Mind is the Parent Miracle

Laura Basha

Photo By: Andrew Bertram

An excerpt from Beams from Meher Baba, 1958:


“God does everything and in another sense does nothing. Although God does nothing, those who approach Him with love and surrender derive everything that matters in the spiritual realm, even though He does not do anything in particular towards them.

God may be compared to the sandalwood. It continually emits a sweet scent in all directions, though only those who take the trouble to go near it have the benefit of its charming fragrance. But we cannot say that the sandalwood has done anything in particular towards those who approach it, because emanation of its sweet scent is going on all the time and is not specifically directed towards any person or persons. It is available to each and all who care to come within its range. Thus the sandalwood gives in one sense; and in another sense it does not give.

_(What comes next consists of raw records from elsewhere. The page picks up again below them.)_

(** The binary search keeps everything left of [bg] below the name and everything
    right of [en] above it. *)
Lemma search_spec s l nm : names_repr s l -> forall fuel bg en,
  0 <= bg -> bg <= en + 1 -> en < Z.of_nat (length l) -> en - bg + 1 < Z.of_nat fuel ->
  (forall i x, l !! i = Some x -> Z.of_nat i < bg -> strcmp (hn_name x) nm < 0) ->
  (forall i x, l !! i = Some x -> en < Z.of_nat i -> 0 < strcmp (hn_name x) nm) ->
  exists r, search fuel nm bg en s = Ok r /\
  match r with
  | inl h => HN nm h ∈ l
  | inr p => 0 <= p <= Z.of_nat (length l) /\
      (forall i x, l !! i = Some x -> Z.of_nat i < p -> strcmp (hn_name x) nm < 0) /\
      (forall i x, l !! i = Some x -> p <= Z.of_nat i -> 0 < strcmp (hn_name x) nm)
  end.
Proof.
  intros R. assert (Hmax : Z.of_nat (length l) <= 2^30).
  { pose proof (nr_room _ _ R). pose proof (nr_count _ _ R).
    destruct (nr_cap _ _ R) as (k & Hk & Ek).
    assert (2^k <= 2^30) by (apply Z.pow_le_mono_r; lia). lia. }
  induction fuel as [|fuel IH]; intros bg en Hb Hbe Hen Hf Hlo Hhi; [lia|].
  cbn [search]. destruct (Z.leb_spec bg en) as [Hle|Hgt].
  2:{ exists (inr bg). split; [done|]. split; [lia|]. split; [done|].
      intros i x Hi Hp. apply (Hhi i x Hi). lia. }
  rewrite c_int_ok by lia. rewrite bind_ret, Z.quot_div_nonneg by lia.
  set (mid := (bg + en) / 2).
  assert (Hmid : bg <= mid <= en) by (unfold mid; split; [apply Z.div_le_lower_bound|
    apply Z.div_le_upper_bound]; lia).
  destruct (lookup_lt_is_Some_2 l (Z.to_nat mid)) as [x Hx]; [lia|].
  rewrite (arr_get_ok (name s) mid (Some x)) by (lia || by apply (nr_cells _ _ R)).
  rewrite bind_ret. cbn [init_read]. rewrite bind_ret.
  destruct (Z.eqb_spec (strcmp (hn_name x) nm) 0) as [E|Hne].
  { eexists. split; [done|]. cbn. apply strcmp_eq in E. rewrite <- E.
    apply list_elem_of_lookup. exists (Z.to_nat mid). by destruct x. }
  destruct (Z.ltb_spec (strcmp (hn_name x) nm) 0) as [Hlt|Hge].
  - apply IH; try lia; [|done]. intros i y Hi Hlt'.
    destruct (decide (i = Z.to_nat mid)) as [->|]; [congruence|].
    apply strcmp_trans with (hn_name x); [|done]. by apply (names_sorted s l i (Z.to_nat mid)); [done|lia|..].
  - apply IH; try lia; [done|]. intros i y Hi Hlt'.
    destruct (decide (i = Z.to_nat mid)) as [->|];
      [assert (y = x) as -> by congruence; lia|].
    assert (Hb' : before x y) by by apply (names_sorted s l (Z.to_nat mid) i); [done|lia|..].
    unfold before in Hb'. rewrite strcmp_opp.
    assert (strcmp nm (hn_name y) < 0); [|lia].
    apply strcmp_trans with (hn_name x); [|done]. rewrite strcmp_opp. lia.
Qed.

Lemma search_all s l nm : names_repr s l ->
  exists r, search (search_fuel s) nm 0 (name_count s - 1) s = Ok r /\
  match r with
  | inl h => names_map l !! nm = Some h
  | inr p => names_map l !! nm = None /\ 0 <= p <= Z.of_nat (length l) /\
      (forall i x, l !! i = Some x -> Z.of_nat i < p -> strcmp (hn_name x) nm < 0) /\
      (forall i x, l !! i = Some x -> p <= Z.of_nat i -> 0 < strcmp (hn_name x) nm)
  end.
Proof.
  intros R. pose proof (nr_count _ _ R) as Hc.
  destruct (search_spec s l nm R (search_fuel s) 0 (name_count s - 1)) as (r & E & Hr);
    unfold search_fuel; try lia.
  { intros i x Hi. pose proof (lookup_lt_Some _ _ _ Hi). lia. }
  exists r. split; [done|]. destruct r as [h|p]; [by apply (names_map_lookup s l)|].
  split; [|done]. destruct Hr as (_ & Hlo & Hhi).
  apply eq_None_not_Some. intros [h Hh]. apply (names_map_lookup s l) in Hh; [|done].
  apply list_elem_of_lookup in Hh as [i Hi].
  destruct (Z.lt_ge_cases (Z.of_nat i) p) as [H|H];
    [apply (Hlo _ _ Hi) in H|apply (Hhi _ _ Hi) in H]; cbn in H; rewrite strcmp_refl in H; lia.
Qed.

(** *** Making room *)

(** The array after the loops of [_insert_name_before]: cells from [p] on moved up. *)
Definition shifted (old : list (option handle_name)) (p count : Z)
    (new : list (option handle_name)) : Prop :=
  (forall j, Z.of_nat j < p -> new !! j = old !! j) /\
  (forall j, p <= Z.of_nat j < count -> new !! S j = old !! j).

Lemma copy_low (old new : list (option handle_name)) p :
  0 <= p <= Z.of_nat (length old) -> p <= Z.of_nat (length new) ->
  exists new', for_loop (Z.to_nat p) 0 (fun i n => x ← arr_get old i; arr_set n i x) new = Ok new' /\
    length new' = length new /\ forall j, Z.of_nat j < p -> new' !! j = old !! j.
Proof.
  intros Hp Hnew.
  edestruct (for_loop_inv (fun i (n : list (option handle_name)) =>
    length n = length new /\ forall j, Z.of_nat j < i -> n !! j = old !! j))
    as (n & -> & Hl & Hn).
  - split; [done|lia].
  - intros i n Hi [Hl Hn]. destruct (lookup_lt_is_Some_2 old (Z.to_nat i)) as [x Hx]; [lia|].
    rewrite (arr_get_ok old i x ltac:(lia) Hx), bind_ret, arr_set_ok by lia.
    eexists. split; [done|]. split; [by rewrite length_insert|]. intros j Hj.
    destruct (decide (j = Z.to_nat i)) as [->|].
    + rewrite list_lookup_insert_eq by lia. done.
    + rewrite list_lookup_insert_ne by lia. apply Hn. lia.
  - exists n. split; [done|]. split; [done|]. intros j Hj. apply Hn. lia.
Qed.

Take another example. The river gives water to those who are thirsty in the sense that if thirsty persons approach the river and drink its waters, their thirst is quenched; but the river does nothing either to invite them to itself or to fill them with its waters.”

– Meher Baba



These examples show how God does everything and at the same time does nothing. This naturally applies to the so-called miracles, which are minor happenings within the great miracle. Mind also can be called the great miracle of the universe, because it is out of the mind that the illusion of the universe arises.

Mind is a parent miracle; yet the fulfillment of its destiny lies in self-annihilation. It has not fulfilled its true purpose if it does not completely disappear. The temporary clay model often has to be destroyed in order to bring out a statue of permanent importance; the form of wooden planks is raised only to be replaced later by a slab of concrete; and the hen’s egg has not fulfilled its destiny until it is broken from inside by the pecking of a hatching chicken.
In the same way, the mind-mould arises only in order that it may be shattered to pieces and that its bursting may make possible the unfoldment of true and unlimited understanding which is self-sustained. Thus the mind, which is the parent miracle, comes into existence only in order to vanish.